[Record excerpts]

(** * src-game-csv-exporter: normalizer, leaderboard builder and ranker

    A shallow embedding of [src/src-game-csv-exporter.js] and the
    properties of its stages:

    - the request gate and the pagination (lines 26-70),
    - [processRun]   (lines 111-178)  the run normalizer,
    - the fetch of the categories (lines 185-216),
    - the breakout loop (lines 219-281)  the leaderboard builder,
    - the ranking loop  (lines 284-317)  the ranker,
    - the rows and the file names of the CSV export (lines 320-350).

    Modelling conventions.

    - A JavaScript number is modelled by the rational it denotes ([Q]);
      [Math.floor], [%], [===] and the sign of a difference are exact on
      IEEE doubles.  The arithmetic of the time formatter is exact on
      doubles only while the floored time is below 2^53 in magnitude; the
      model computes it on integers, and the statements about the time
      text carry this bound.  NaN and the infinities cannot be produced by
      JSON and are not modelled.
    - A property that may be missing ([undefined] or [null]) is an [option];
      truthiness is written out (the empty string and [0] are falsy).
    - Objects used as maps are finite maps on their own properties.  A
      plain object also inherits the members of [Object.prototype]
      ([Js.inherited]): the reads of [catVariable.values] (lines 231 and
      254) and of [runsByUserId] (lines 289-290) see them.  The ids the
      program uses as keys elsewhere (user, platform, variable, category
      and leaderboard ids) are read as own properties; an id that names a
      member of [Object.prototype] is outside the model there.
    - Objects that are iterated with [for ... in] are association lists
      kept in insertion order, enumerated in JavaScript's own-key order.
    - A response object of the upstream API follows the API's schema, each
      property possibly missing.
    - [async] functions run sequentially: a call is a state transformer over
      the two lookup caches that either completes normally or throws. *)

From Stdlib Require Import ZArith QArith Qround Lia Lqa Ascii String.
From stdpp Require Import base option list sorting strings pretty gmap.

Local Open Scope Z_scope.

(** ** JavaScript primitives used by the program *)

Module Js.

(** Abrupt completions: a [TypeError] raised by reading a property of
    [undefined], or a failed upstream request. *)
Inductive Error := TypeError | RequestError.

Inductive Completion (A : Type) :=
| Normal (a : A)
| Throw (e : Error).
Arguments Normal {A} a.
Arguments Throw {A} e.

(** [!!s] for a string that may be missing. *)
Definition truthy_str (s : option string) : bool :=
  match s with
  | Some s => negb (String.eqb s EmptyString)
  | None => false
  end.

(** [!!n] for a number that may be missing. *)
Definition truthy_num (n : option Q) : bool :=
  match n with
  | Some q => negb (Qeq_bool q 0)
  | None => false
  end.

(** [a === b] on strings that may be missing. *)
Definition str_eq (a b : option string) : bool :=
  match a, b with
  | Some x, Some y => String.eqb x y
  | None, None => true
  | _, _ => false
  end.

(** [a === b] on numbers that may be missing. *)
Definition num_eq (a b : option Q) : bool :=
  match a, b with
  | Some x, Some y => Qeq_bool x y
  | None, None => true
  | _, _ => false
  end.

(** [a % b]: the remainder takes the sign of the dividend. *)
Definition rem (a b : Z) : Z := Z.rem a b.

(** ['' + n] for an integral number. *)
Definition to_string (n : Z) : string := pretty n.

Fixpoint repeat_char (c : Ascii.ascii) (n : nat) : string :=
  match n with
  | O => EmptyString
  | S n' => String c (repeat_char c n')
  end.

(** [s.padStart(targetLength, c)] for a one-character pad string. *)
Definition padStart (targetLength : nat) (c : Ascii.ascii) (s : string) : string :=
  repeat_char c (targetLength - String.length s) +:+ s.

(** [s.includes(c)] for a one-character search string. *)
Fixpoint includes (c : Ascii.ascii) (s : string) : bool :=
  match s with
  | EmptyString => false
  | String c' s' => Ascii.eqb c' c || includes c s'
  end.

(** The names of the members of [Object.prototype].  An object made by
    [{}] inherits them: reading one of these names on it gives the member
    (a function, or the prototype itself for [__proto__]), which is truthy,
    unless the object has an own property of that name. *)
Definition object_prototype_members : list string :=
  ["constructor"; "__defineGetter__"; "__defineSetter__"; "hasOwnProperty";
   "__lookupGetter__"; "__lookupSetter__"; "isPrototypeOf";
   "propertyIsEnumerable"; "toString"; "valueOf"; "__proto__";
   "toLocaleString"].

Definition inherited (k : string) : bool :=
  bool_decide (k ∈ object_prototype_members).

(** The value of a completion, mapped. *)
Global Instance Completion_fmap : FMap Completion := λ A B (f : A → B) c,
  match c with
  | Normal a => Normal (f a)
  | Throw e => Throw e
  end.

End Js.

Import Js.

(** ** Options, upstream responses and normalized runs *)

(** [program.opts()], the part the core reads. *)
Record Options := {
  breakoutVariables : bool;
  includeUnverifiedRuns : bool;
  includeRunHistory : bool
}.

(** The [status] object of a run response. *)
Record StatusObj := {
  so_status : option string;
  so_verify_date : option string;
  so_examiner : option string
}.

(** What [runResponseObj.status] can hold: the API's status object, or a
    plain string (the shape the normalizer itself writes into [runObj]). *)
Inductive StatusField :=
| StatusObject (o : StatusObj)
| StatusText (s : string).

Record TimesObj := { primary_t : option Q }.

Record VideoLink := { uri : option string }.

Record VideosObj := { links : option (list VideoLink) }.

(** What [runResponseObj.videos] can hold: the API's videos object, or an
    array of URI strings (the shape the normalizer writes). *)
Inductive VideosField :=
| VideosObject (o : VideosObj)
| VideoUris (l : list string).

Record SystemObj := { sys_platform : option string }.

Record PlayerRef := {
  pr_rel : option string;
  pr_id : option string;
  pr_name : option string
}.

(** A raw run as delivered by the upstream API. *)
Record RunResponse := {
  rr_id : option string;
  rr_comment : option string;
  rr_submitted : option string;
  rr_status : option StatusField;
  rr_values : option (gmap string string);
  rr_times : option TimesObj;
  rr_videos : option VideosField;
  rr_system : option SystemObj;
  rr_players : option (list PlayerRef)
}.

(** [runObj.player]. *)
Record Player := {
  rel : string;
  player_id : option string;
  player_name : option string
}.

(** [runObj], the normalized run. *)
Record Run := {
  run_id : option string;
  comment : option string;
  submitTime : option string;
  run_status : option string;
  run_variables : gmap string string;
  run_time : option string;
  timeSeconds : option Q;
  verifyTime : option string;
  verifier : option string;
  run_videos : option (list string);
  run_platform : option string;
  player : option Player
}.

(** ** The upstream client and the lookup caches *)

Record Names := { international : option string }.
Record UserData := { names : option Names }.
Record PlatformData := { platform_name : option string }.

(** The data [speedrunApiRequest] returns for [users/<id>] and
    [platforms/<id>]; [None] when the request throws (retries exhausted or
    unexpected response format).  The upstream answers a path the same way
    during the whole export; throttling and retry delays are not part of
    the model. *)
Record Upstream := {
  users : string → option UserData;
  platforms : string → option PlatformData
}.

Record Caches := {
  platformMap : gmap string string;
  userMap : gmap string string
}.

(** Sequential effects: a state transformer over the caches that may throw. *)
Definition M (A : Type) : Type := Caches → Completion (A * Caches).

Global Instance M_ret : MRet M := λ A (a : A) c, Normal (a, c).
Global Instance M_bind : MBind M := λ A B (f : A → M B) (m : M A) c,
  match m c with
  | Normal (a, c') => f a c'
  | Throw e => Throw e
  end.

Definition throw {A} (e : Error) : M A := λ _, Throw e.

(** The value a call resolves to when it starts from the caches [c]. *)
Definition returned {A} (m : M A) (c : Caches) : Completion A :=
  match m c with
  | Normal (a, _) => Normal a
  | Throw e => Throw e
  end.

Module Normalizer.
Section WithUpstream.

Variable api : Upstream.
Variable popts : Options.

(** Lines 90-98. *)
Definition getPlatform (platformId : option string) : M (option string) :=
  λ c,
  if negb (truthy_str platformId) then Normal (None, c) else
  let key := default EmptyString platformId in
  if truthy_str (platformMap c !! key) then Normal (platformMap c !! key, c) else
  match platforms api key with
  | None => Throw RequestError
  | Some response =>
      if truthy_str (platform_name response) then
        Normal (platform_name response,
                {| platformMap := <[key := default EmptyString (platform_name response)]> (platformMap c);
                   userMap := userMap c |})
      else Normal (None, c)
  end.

[/Record excerpts]
[Record excerpts]

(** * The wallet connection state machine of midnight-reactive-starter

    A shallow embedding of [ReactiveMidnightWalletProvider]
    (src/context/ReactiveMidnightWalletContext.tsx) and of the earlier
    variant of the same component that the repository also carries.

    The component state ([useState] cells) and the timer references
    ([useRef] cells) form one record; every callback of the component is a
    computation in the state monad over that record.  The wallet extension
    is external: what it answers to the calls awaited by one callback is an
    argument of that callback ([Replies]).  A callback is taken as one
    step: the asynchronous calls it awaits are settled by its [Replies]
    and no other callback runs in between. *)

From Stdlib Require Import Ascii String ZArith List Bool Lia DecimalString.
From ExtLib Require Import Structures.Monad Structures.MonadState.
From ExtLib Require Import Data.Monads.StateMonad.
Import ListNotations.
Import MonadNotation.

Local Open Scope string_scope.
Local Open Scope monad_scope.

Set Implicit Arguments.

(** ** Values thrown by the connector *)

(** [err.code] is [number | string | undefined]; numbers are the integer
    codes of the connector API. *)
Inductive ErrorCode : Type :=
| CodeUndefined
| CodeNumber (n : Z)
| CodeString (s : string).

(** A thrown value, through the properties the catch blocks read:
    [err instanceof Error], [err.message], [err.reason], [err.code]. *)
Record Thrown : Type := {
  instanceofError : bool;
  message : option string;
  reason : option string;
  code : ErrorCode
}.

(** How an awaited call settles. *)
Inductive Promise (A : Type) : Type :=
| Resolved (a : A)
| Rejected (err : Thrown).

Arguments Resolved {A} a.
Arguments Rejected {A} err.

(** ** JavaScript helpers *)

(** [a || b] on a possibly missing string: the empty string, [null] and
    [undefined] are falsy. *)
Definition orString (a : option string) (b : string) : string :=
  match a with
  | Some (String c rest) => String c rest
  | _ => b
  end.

[/Record excerpts]

**Task instructions:** A single figure is required: the number of lines in the data where the word "reading" occurs.

**Completed task:** 2